++++ DATA FOR THIS TASK ++++

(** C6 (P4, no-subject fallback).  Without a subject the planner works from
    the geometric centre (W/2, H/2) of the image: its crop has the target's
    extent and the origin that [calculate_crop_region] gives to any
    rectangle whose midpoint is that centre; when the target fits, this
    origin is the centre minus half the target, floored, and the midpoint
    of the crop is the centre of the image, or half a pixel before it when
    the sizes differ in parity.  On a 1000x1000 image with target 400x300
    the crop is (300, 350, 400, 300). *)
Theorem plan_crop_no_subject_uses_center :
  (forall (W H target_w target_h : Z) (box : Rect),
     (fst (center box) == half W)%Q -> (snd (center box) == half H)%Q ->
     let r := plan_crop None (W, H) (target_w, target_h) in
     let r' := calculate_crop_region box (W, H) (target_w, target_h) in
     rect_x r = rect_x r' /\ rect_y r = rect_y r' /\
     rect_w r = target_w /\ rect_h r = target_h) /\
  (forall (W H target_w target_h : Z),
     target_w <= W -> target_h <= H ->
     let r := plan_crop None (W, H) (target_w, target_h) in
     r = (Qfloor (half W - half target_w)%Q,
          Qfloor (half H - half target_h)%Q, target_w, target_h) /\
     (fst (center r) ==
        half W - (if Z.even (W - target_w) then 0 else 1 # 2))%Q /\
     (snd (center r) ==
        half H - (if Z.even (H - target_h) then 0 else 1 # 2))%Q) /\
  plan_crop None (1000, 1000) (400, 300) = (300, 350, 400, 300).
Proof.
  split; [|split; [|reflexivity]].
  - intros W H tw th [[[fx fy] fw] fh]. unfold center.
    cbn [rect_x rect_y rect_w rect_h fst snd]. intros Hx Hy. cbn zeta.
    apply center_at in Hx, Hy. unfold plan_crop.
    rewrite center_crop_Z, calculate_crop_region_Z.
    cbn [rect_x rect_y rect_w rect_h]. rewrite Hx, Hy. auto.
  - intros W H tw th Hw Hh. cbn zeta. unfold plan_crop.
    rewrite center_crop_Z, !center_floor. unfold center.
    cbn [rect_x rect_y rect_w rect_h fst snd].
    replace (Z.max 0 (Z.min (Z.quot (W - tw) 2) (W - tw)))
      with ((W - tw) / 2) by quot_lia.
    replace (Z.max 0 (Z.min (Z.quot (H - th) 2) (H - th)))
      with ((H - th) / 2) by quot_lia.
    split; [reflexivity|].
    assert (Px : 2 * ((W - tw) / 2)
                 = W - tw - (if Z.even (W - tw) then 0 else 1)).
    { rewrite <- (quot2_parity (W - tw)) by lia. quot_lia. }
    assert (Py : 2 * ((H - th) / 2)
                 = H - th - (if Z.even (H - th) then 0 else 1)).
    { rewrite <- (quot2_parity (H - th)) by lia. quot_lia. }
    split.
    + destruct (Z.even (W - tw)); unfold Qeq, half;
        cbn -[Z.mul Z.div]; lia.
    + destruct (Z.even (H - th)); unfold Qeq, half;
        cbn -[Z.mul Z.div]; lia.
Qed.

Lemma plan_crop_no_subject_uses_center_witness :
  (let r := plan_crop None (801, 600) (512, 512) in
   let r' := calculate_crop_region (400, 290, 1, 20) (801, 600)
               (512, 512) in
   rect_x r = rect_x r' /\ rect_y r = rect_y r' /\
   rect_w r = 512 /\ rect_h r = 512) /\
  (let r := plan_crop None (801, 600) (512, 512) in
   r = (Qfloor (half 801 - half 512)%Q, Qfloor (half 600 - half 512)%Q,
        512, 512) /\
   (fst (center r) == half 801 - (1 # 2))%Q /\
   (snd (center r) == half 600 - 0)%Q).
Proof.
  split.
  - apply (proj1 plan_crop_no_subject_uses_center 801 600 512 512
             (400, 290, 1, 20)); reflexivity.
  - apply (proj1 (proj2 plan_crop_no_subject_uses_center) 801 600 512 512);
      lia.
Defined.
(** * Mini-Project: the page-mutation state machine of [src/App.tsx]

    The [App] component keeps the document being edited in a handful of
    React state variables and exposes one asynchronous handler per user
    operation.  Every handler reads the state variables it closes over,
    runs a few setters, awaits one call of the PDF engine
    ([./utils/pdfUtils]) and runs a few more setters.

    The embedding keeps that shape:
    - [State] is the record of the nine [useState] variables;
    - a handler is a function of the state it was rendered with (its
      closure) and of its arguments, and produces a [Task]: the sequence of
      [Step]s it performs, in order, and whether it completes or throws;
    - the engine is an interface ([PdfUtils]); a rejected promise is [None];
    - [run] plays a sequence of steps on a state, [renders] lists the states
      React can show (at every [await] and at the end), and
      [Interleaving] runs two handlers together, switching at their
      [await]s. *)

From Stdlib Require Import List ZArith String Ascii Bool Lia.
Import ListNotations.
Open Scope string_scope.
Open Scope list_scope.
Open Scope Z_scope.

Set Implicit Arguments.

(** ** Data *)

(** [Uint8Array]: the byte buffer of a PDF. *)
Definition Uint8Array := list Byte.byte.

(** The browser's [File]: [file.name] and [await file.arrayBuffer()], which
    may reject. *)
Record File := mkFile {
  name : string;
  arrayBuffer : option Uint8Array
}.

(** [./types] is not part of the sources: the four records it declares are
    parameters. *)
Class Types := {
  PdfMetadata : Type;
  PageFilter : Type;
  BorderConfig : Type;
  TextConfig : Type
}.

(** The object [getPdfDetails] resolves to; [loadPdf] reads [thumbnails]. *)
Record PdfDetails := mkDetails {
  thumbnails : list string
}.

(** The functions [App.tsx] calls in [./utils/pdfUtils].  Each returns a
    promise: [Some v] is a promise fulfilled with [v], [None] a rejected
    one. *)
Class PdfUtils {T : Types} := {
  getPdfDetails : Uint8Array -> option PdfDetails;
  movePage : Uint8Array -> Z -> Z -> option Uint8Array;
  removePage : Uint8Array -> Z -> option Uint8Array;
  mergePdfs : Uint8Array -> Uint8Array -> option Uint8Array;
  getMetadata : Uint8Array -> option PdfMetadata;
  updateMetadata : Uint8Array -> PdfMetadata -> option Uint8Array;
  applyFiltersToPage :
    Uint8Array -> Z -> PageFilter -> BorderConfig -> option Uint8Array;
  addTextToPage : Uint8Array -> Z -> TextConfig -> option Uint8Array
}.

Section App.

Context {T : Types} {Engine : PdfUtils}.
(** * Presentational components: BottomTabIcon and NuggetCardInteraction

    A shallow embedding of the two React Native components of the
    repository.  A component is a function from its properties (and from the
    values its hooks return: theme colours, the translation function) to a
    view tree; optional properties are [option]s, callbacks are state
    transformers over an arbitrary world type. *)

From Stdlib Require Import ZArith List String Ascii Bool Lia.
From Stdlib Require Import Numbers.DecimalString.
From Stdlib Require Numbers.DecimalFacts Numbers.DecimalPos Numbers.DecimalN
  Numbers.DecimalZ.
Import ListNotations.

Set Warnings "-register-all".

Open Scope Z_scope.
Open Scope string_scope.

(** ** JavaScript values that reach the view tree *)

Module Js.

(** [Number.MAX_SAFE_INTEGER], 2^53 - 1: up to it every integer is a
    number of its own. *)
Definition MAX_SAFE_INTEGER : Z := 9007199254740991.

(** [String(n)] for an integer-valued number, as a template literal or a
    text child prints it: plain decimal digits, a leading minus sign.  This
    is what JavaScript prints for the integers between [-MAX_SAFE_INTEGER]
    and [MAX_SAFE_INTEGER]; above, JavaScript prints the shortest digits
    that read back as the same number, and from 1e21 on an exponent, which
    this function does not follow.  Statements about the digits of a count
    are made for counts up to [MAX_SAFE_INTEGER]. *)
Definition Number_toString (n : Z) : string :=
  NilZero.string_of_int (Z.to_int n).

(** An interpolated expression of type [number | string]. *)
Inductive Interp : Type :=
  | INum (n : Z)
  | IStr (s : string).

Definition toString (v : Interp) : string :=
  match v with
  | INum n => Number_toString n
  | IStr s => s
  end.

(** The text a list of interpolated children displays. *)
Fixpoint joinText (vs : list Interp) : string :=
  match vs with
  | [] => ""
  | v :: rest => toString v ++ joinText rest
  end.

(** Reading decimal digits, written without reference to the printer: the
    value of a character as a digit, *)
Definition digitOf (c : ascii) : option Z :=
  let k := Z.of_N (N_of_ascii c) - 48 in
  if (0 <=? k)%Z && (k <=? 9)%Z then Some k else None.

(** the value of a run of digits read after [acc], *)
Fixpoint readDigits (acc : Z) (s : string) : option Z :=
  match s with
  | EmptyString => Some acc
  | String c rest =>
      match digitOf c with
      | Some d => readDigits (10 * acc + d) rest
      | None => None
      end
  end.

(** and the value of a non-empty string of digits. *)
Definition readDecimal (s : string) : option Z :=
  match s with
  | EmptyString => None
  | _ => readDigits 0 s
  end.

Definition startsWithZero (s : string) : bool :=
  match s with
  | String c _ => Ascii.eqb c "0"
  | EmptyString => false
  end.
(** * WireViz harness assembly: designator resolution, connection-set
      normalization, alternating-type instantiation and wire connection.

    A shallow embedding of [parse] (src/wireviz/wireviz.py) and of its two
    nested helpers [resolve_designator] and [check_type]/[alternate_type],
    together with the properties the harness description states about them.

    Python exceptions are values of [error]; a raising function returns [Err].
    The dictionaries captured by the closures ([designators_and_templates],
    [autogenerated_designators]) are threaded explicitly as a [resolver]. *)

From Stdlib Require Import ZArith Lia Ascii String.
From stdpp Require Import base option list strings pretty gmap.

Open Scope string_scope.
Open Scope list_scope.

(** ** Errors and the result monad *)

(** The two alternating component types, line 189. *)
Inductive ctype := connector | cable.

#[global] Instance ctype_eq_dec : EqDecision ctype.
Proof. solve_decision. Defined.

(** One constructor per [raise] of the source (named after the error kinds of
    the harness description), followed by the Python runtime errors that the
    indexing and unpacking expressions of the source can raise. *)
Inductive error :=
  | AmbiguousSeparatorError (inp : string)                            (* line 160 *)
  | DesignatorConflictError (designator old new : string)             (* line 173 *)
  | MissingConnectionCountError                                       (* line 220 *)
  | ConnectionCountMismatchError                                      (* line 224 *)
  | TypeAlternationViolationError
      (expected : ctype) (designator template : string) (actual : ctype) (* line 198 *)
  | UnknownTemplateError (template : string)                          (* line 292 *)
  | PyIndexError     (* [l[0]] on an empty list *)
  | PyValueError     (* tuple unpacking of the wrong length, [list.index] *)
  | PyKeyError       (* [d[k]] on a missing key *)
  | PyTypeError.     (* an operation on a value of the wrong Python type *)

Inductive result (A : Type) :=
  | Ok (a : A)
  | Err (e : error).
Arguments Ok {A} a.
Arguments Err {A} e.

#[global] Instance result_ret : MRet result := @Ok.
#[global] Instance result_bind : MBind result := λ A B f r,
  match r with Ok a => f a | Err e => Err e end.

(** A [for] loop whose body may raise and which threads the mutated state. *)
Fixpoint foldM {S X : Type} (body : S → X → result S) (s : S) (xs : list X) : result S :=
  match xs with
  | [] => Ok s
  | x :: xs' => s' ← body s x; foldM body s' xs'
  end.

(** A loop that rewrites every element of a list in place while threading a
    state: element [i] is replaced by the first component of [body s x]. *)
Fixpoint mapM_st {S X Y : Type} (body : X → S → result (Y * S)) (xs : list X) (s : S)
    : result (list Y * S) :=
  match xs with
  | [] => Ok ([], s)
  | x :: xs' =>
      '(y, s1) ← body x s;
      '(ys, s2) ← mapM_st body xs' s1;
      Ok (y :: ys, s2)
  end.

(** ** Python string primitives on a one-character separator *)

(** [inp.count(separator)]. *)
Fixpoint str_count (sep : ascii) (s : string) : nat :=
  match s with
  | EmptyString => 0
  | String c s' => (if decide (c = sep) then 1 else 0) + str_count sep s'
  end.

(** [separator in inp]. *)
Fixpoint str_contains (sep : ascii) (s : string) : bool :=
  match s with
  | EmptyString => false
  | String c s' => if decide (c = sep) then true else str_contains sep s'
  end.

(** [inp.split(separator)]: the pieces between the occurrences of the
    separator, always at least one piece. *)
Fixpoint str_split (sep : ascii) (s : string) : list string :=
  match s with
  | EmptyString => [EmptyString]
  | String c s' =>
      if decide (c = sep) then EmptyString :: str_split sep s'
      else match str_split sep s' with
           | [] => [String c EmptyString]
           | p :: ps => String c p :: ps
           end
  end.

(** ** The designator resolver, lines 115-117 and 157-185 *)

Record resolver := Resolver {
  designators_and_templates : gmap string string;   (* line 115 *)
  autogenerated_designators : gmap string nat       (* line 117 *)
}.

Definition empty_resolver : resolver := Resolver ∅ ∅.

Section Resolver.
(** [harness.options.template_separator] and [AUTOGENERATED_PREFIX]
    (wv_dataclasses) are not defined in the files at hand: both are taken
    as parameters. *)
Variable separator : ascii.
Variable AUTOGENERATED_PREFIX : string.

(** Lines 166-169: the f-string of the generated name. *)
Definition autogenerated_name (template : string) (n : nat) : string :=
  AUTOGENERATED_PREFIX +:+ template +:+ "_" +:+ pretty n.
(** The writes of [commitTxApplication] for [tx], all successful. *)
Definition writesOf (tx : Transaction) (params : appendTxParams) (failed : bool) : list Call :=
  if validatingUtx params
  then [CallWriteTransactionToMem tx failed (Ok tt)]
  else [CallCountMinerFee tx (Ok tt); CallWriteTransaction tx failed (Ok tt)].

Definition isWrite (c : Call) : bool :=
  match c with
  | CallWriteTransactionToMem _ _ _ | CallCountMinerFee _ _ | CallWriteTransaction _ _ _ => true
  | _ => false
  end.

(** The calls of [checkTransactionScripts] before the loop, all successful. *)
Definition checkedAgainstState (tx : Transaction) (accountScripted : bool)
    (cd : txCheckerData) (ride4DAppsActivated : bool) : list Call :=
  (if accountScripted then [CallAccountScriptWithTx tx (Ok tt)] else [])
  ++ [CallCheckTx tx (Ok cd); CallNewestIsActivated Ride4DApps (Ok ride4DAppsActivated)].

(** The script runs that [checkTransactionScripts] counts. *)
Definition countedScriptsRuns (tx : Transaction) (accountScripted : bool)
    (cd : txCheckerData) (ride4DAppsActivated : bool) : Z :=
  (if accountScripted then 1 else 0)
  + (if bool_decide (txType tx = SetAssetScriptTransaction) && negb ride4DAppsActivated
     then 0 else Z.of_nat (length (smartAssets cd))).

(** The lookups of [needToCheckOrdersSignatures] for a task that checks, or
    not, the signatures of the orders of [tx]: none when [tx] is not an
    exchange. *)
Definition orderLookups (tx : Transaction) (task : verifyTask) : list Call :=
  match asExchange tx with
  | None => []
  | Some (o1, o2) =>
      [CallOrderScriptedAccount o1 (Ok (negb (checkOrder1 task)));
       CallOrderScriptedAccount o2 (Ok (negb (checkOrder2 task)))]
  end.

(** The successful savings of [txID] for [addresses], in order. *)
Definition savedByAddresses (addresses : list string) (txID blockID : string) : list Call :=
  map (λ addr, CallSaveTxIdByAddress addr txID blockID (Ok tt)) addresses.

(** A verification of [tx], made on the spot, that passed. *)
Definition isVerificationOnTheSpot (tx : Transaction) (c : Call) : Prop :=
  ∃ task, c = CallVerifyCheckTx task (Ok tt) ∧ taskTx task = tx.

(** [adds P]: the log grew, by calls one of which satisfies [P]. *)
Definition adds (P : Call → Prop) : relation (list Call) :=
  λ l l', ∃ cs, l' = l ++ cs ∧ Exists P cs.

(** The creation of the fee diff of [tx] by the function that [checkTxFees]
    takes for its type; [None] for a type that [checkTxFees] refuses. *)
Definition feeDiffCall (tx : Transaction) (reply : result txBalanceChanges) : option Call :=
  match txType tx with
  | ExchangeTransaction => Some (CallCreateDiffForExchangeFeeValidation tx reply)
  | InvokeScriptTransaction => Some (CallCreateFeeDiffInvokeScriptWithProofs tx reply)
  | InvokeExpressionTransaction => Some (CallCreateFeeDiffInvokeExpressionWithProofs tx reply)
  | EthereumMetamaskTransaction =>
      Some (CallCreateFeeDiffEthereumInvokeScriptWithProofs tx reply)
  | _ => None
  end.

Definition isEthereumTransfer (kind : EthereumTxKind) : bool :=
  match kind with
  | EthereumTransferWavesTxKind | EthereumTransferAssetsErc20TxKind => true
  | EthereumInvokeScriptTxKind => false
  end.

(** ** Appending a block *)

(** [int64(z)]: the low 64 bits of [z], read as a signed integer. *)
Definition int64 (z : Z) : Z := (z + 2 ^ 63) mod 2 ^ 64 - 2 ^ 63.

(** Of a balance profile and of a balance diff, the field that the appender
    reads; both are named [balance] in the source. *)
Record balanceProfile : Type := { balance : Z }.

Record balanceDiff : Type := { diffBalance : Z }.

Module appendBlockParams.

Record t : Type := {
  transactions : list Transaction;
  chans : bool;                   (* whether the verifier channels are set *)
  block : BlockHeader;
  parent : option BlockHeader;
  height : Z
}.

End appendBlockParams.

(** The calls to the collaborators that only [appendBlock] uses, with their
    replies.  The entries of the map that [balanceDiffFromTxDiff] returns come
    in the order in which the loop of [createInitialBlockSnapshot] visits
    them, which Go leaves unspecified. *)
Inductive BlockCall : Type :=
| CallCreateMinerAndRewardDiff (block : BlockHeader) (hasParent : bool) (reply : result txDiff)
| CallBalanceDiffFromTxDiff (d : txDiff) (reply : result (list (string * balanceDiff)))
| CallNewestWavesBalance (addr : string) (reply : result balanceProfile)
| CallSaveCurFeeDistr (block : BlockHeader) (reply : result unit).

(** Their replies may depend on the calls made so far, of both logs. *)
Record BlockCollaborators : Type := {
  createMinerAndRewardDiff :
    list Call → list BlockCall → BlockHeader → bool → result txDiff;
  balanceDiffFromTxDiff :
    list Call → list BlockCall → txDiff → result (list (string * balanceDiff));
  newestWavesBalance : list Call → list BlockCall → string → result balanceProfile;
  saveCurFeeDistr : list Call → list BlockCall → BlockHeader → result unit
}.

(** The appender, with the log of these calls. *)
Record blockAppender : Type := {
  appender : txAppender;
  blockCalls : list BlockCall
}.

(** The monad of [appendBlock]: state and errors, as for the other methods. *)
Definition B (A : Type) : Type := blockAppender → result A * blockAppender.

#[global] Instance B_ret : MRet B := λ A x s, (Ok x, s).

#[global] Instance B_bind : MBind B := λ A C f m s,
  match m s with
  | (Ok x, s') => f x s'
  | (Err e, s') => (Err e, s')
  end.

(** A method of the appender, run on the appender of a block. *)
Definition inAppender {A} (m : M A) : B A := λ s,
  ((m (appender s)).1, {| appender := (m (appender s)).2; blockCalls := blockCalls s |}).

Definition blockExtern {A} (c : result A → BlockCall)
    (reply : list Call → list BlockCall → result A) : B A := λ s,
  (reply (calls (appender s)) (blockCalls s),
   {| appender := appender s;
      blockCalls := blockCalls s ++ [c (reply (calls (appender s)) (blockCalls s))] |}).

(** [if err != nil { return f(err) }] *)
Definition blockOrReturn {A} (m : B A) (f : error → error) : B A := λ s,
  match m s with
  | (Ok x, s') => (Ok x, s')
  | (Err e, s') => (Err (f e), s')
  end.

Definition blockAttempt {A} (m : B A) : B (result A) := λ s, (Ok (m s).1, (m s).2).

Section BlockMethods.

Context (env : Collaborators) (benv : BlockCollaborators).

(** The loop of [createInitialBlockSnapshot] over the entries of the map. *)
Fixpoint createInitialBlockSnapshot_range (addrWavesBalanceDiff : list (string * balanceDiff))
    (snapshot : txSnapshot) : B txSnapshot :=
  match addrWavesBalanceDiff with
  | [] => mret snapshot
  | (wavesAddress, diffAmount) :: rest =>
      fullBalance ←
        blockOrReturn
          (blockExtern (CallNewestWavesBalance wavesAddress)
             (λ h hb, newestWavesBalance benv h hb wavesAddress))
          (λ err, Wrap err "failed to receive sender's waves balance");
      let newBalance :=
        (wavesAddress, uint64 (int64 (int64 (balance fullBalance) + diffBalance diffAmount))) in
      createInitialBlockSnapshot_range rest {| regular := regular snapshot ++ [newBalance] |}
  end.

++++

_WORK TO BE COMPLETED_:
Set down, from the entries above, exactly the lines from the one with "separator, always at least one piece. *)" up to and including the one with "Definition autogenerated_name (template", and no other lines.

_WRITTEN RESPONSE_:
    separator, always at least one piece. *)
Fixpoint str_split (sep : ascii) (s : string) : list string :=
  match s with
  | EmptyString => [EmptyString]
  | String c s' =>
      if decide (c = sep) then EmptyString :: str_split sep s'
      else match str_split sep s' with
           | [] => [String c EmptyString]
           | p :: ps => String c p :: ps
           end
  end.

(** ** The designator resolver, lines 115-117 and 157-185 *)

Record resolver := Resolver {
  designators_and_templates : gmap string string;   (* line 115 *)
  autogenerated_designators : gmap string nat       (* line 117 *)
}.

Definition empty_resolver : resolver := Resolver ∅ ∅.

Section Resolver.
(** [harness.options.template_separator] and [AUTOGENERATED_PREFIX]
    (wv_dataclasses) are not defined in the files at hand: both are taken
    as parameters. *)
Variable separator : ascii.
Variable AUTOGENERATED_PREFIX : string.

(** Lines 166-169: the f-string of the generated name. *)
Definition autogenerated_name (template : string) (n : nat) : string :=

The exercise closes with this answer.